PROVIDED DATA:
- - -

Lemma unknown_user_generic_failure_witness :
  users Sample.registered !! Sample.bob_email = None
  ∧ bookVisit Sample.bob_email None "r1" Sample.registered
    = (Failed (Error (FaultText (NullRead "bookedVisits"))), Sample.registered)
  ∧ cancelBooking Sample.bob_email "r1" Sample.registered
    = (Failed (Error (FaultText (NullRead "bookedVisits"))), Sample.registered)
  ∧ toFav Sample.bob_email 7 Sample.registered
    = (Failed (Error (FaultText (NullRead "favResidenciesID"))), Sample.registered)
  ∧ ∀ r, (bookVisit Sample.bob_email None "r1" Sample.registered).1 ≠ Responded r
         ∧ (cancelBooking Sample.bob_email "r1" Sample.registered).1 ≠ Responded r
         ∧ (toFav Sample.bob_email 7 Sample.registered).1 ≠ Responded r.
Proof.
  split; [reflexivity |].
  exact (unknown_user_generic_failure Sample.registered Sample.bob_email eq_refl
           None "r1" 7).
Defined.

Lemma cancelBooking_spec_witness :
  users Sample.registered !! Sample.alice_email = Some Sample.alice
  ∧ (∀ visit, visit ∈ User.bookedVisits Sample.alice →
       visit_id visit ≠ Some "r9"%string)
  ∧ cancelBooking Sample.alice_email "r9" Sample.registered
    = (Responded (status_send 404 (MessageOnly "Booking not found")),
       Sample.registered)
  ∧ (∃ visit, visit ∈ User.bookedVisits Sample.alice
       ∧ visit_id visit = Some "r2"%string)
  ∧ NoDup (visit_ids (User.bookedVisits Sample.alice))
  ∧ ∃ (n : nat) remaining,
      cancelBooking Sample.alice_email "r2" Sample.registered
        = (Responded (send (Text "Booking cancelled successfully")),
           with_user Sample.registered Sample.alice_email
             (set_bookedVisits Sample.alice
                (delete n (User.bookedVisits Sample.alice))))
      ∧ getAllBookings Sample.alice_email
          (cancelBooking Sample.alice_email "r2" Sample.registered).2
        = (Responded (status_send 200 (BookingsOrNull (Some remaining))),
           (cancelBooking Sample.alice_email "r2" Sample.registered).2)
      ∧ ∀ visit', visit' ∈ remaining → visit_id visit' ≠ Some "r2"%string.
Proof.
  assert (∀ visit, visit ∈ User.bookedVisits Sample.alice →
            visit_id visit ≠ Some "r9"%string) as Hnone
    by (intros visit Hin; each_visit Hin).
  assert (∃ visit, visit ∈ User.bookedVisits Sample.alice
            ∧ visit_id visit = Some "r2"%string) as Hsome
    by (exists Sample.visit_r2; split; [right; left | reflexivity]).
  assert (NoDup (visit_ids (User.bookedVisits Sample.alice))) as Hnd.
  { apply NoDup_cons. split; [| apply NoDup_singleton].
    intros Hin. apply list_elem_of_singleton in Hin. discriminate Hin. }
  split; [reflexivity |]. split; [exact Hnone |].
  split.
  { exact (proj1 (proj2 (cancelBooking_spec Sample.registered Sample.alice_email
                           Sample.alice eq_refl "r9")) Hnone). }
  split; [exact Hsome |]. split; [exact Hnd |].
  destruct (proj2 (proj2 (cancelBooking_spec Sample.registered Sample.alice_email
                            Sample.alice eq_refl "r2")) Hsome)
    as (n & visit & _ & _ & _ & Hrun & Hlist).
  destruct (Hlist Hnd) as (remaining & Hget & _ & Hgone).
  exists n, remaining. split; [exact Hrun |]. split; [exact Hget | exact Hgone].
Defined.


Lemma createUser_idempotent_witness :
  users Sample.registered !! uc_email Sample.alice_body = Some Sample.alice
  ∧ createUser Sample.alice_body Sample.registered
    = (Responded (status_send 201 (MessageOnly "User already registered")),
       Sample.registered)
  ∧ users Sample.registered !! uc_email Sample.bob_body = None
  ∧ size (users (createUser Sample.bob_body Sample.registered).2)
    = S (size (users Sample.registered)).
Proof.
  split; [reflexivity |].
  split.
  { exact (proj1 (createUser_idempotent Sample.registered Sample.alice_body)
             Sample.alice eq_refl). }
  split; [reflexivity |].
  destruct (proj2 (createUser_idempotent Sample.registered Sample.bob_body) eq_refl)
    as (user & _ & Hsize & _).
  exact Hsize.
Defined.

Lemma distinct_bookings_preserved_witness :
  users Sample.registered !! Sample.alice_email = Some Sample.alice
  ∧ NoDup (visit_ids (User.bookedVisits Sample.alice))
  ∧ ∃ u', users (handle (bookVisit_req Sample.alice_email None "r3")
                   Sample.registered).2 !! Sample.alice_email = Some u'
      ∧ NoDup (visit_ids (User.bookedVisits u')).
Proof.
  assert (NoDup (visit_ids (User.bookedVisits Sample.alice))) as Hnd.
  { apply NoDup_cons. split; [| apply NoDup_singleton].
    intros Hin. apply list_elem_of_singleton in Hin. discriminate Hin. }
  split; [reflexivity |]. split; [exact Hnd |].
  exact (distinct_bookings_preserved
           (bookVisit_req Sample.alice_email None "r3")
           Sample.registered Sample.alice_email Sample.alice eq_refl Hnd).
Defined.

Lemma getResidency_spec_witness :
  Sample.residency 2 "2 Shore Rd" 20 ∈ residencies Sample.listed3
  ∧ (∀ r', r' ∈ residencies Sample.listed3 → Residency.id r' = 2%nat →
       r' = Sample.residency 2 "2 Shore Rd" 20)
  ∧ reachable Sample.listed3
  ∧ getResidency 2 Sample.listed3
    = (Responded (send (ResidencyOrNull
         (Some (Sample.residency 2 "2 Shore Rd" 20)))), Sample.listed3)
  ∧ (∀ r, r ∈ residencies Sample.listed3 → Residency.id r ≠ 9%nat)
  ∧ getResidency 9 Sample.listed3
    = (Responded (send (ResidencyOrNull None)), Sample.listed3).
Proof.
  assert (Sample.residency 2 "2 Shore Rd" 20 ∈ residencies Sample.listed3) as Hin
    by (right; left).
  assert (∀ r', r' ∈ residencies Sample.listed3 → Residency.id r' = 2%nat →
            r' = Sample.residency 2 "2 Shore Rd" 20) as Hsingle.
  { intros r' Hr' Hid.
    apply elem_of_cons in Hr' as [->|Hr']; [discriminate Hid |].
    apply elem_of_cons in Hr' as [->|Hr']; [reflexivity |].
    apply elem_of_cons in Hr' as [->|Hr']; [discriminate Hid |].
    by apply elem_of_nil in Hr'. }
  assert (∀ r, r ∈ residencies Sample.listed3 → Residency.id r ≠ 9%nat) as Hnone.
  { intros r Hr.
    repeat (apply elem_of_cons in Hr as [->|Hr]; [discriminate |]).
    by apply elem_of_nil in Hr. }
  assert (reachable Sample.listed3) as Hreach.
  { apply (reachable_step _ (create (Sample.listing "3 Shore Rd") 30)).
    apply (reachable_step _ (create (Sample.listing "2 Shore Rd") 20)).
    apply (reachable_step _ (create (Sample.listing "1 Shore Rd") 10)).
    apply (reachable_step _ (register Sample.alice_body)).
    apply reachable_empty. }
  split; [exact Hin |]. split; [exact Hsingle |]. split; [exact Hreach |].
  split.
  { exact (proj1 (proj2 (getResidency_spec Sample.listed3 2)) Hreach
             (Sample.residency 2 "2 Shore Rd" 20) Hin eq_refl). }
  split; [exact Hnone |].
  exact (proj2 (proj2 (getResidency_spec Sample.listed3 9)) Hnone).
Defined.

Lemma address_owner_unique_witness :
  reachable Sample.listed3
  ∧ Sample.residency 2 "2 Shore Rd" 20 ∈ residencies Sample.listed3
  ∧ NoDup (address_owner <$> residencies Sample.listed3)
  ∧ createResidency (Sample.listing "2 Shore Rd") 40 Sample.listed3
    = (Failed (Error (Literal "A residency with this address already exists")),
       Sample.listed3)
  ∧ getResidency 2
      (createResidency (Sample.listing "2 Shore Rd") 40 Sample.listed3).2
    = (Responded (send (ResidencyOrNull
         (Some (Sample.residency 2 "2 Shore Rd" 20)))),
       (createResidency (Sample.listing "2 Shore Rd") 40 Sample.listed3).2).
Proof.
  assert (reachable Sample.listed3) as Hreach.
  { apply (reachable_step _ (create (Sample.listing "3 Shore Rd") 30)).
    apply (reachable_step _ (create (Sample.listing "2 Shore Rd") 20)).
    apply (reachable_step _ (create (Sample.listing "1 Shore Rd") 10)).
    apply (reachable_step _ (register Sample.alice_body)).
    apply reachable_empty. }
  assert (Sample.residency 2 "2 Shore Rd" 20 ∈ residencies Sample.listed3) as Hin
    by (right; left).
  split; [exact Hreach |]. split; [exact Hin |].
  destruct (address_owner_unique Sample.listed3 Hreach) as [Hnd Hdup].
  split; [exact Hnd |].
  exact (Hdup (Sample.residency 2 "2 Shore Rd" 20) (Sample.listing "2 Shore Rd")
           40 Hin eq_refl eq_refl).
Defined.

Lemma getAllResidencies_spec_witness :
  created (Sample.listing "1 Shore Rd") 10 Sample.registered
          (Sample.residency 1 "1 Shore Rd" 10) Sample.listed1
  ∧ created (Sample.listing "2 Shore Rd") 20 Sample.listed1
            (Sample.residency 2 "2 Shore Rd" 20) Sample.listed2
  ∧ created (Sample.listing "3 Shore Rd") 30 Sample.listed2
            (Sample.residency 3 "3 Shore Rd" 30) Sample.listed3
  ∧ (∀ r, r ∈ residencies Sample.registered → Residency.createdAt r < 10)
  ∧ 10 < 20 ∧ 20 < 30
  ∧ residencies Sample.registered = []
  ∧ getAllResidencies Sample.registered
    = (Responded (send (ResidencyList [])), Sample.registered)
  ∧ ∃ older,
      getAllResidencies Sample.registered
        = (Responded (send (ResidencyList older)), Sample.registered)
      ∧ getAllResidencies Sample.listed3
        = (Responded (send (ResidencyList
             (Sample.residency 3 "3 Shore Rd" 30
              :: Sample.residency 2 "2 Shore Rd" 20
              :: Sample.residency 1 "1 Shore Rd" 10 :: older))), Sample.listed3).
Proof.
  assert (∀ r, r ∈ residencies Sample.registered → Residency.createdAt r < 10)
    as Holder by (intros r Hr; by apply elem_of_nil in Hr).
  split; [reflexivity |]. split; [reflexivity |]. split; [reflexivity |].
  split; [exact Holder |]. split; [lia |]. split; [lia |].
  split; [reflexivity |].
  split.
  { exact (proj1 (proj2 getAllResidencies_spec) Sample.registered eq_refl). }
  exact (proj2 (proj2 getAllResidencies_spec)
           Sample.registered
           (Sample.listing "1 Shore Rd") 10 (Sample.residency 1 "1 Shore Rd" 10)
           Sample.listed1
           (Sample.listing "2 Shore Rd") 20 (Sample.residency 2 "2 Shore Rd" 20)
           Sample.listed2
           (Sample.listing "3 Shore Rd") 30 (Sample.residency 3 "3 Shore Rd" 30)
           Sample.listed3
           eq_refl eq_refl eq_refl Holder ltac:(lia) ltac:(lia)).
Defined.

(** ** Further properties of the handlers *)

Lemma findIndex_from_last {A} (p : A → bool) l y i :
  (∀ x, x ∈ l → p x = false) → p y = true →
  findIndex_from p (l ++ [y]) i = i + Z.of_nat (length l).
Proof.
  revert i. induction l as [|x l IH]; intros i Hl Hy; cbn.
  - rewrite Hy. lia.
  - rewrite (Hl x) by (by left).
    rewrite IH; [lia | | done]. intros z Hz. apply Hl. by right.
Qed.

Lemma delete_last {A} (l : list A) y : delete (length l) (l ++ [y]) = l.
Proof. induction l as [|x l IH]; cbn; [done | by f_equal]. Qed.

Lemma set_bookedVisits_same u : set_bookedVisits u (User.bookedVisits u) = u.
Proof. by destruct u. Qed.

Lemma set_bookedVisits_twice u l l' :
  set_bookedVisits (set_bookedVisits u l) l' = set_bookedVisits u l'.
Proof. done. Qed.

Lemma with_user_same s email u :
  users s !! email = Some u → with_user s email u = s.
Proof.
  intros Hu. destruct s as [us rs n]. unfold with_user. cbn in *.
  f_equal. by apply insert_id.
Qed.

Lemma with_user_twice s email u u' :
  with_user (with_user s email u) email u' = with_user s email u'.
Proof. unfold with_user. cbn. f_equal. apply insert_insert_eq. Qed.

Lemma with_user_lookup s email u : users (with_user s email u) !! email = Some u.
Proof. cbn. apply lookup_insert_eq. Qed.

Lemma visit_ids_delete_first id visits (n : nat) visit :
  visits !! n = Some visit → visit_id visit = Some id →
  (∀ (j : nat) earlier, (j < n)%nat →
     visits !! j = Some earlier → visit_id earlier ≠ Some id) →
  ∃ before after,
    visit_ids visits = before ++ id :: after
    ∧ ¬ (id ∈ before)
    ∧ visit_ids (delete n visits) = before ++ after.
Proof.
  intros Hn Hid Hfirst.
  exists (visit_ids (take n visits)), (visit_ids (drop (S n) visits)).
  split; [| split].
  - rewrite <- (take_drop_middle visits n visit Hn) at 1.
    unfold visit_ids. rewrite omap_app. cbn. by rewrite Hid.
  - intros Hin. apply elem_of_visit_ids in Hin as (earlier & Hin & Hearlier).
    apply elem_of_take in Hin as (j & Hj & Hlt). by apply (Hfirst j earlier).
  - rewrite delete_take_drop. unfold visit_ids. by rewrite omap_app.
Qed.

- - -

WHAT THE TASK REQUIRES: Pick each line holding the word "createdAt" out of the listing.

EXERCISE RESULT:
  ∧ (∀ r, r ∈ residencies Sample.registered → Residency.createdAt r < 10)
  assert (∀ r, r ∈ residencies Sample.registered → Residency.createdAt r < 10)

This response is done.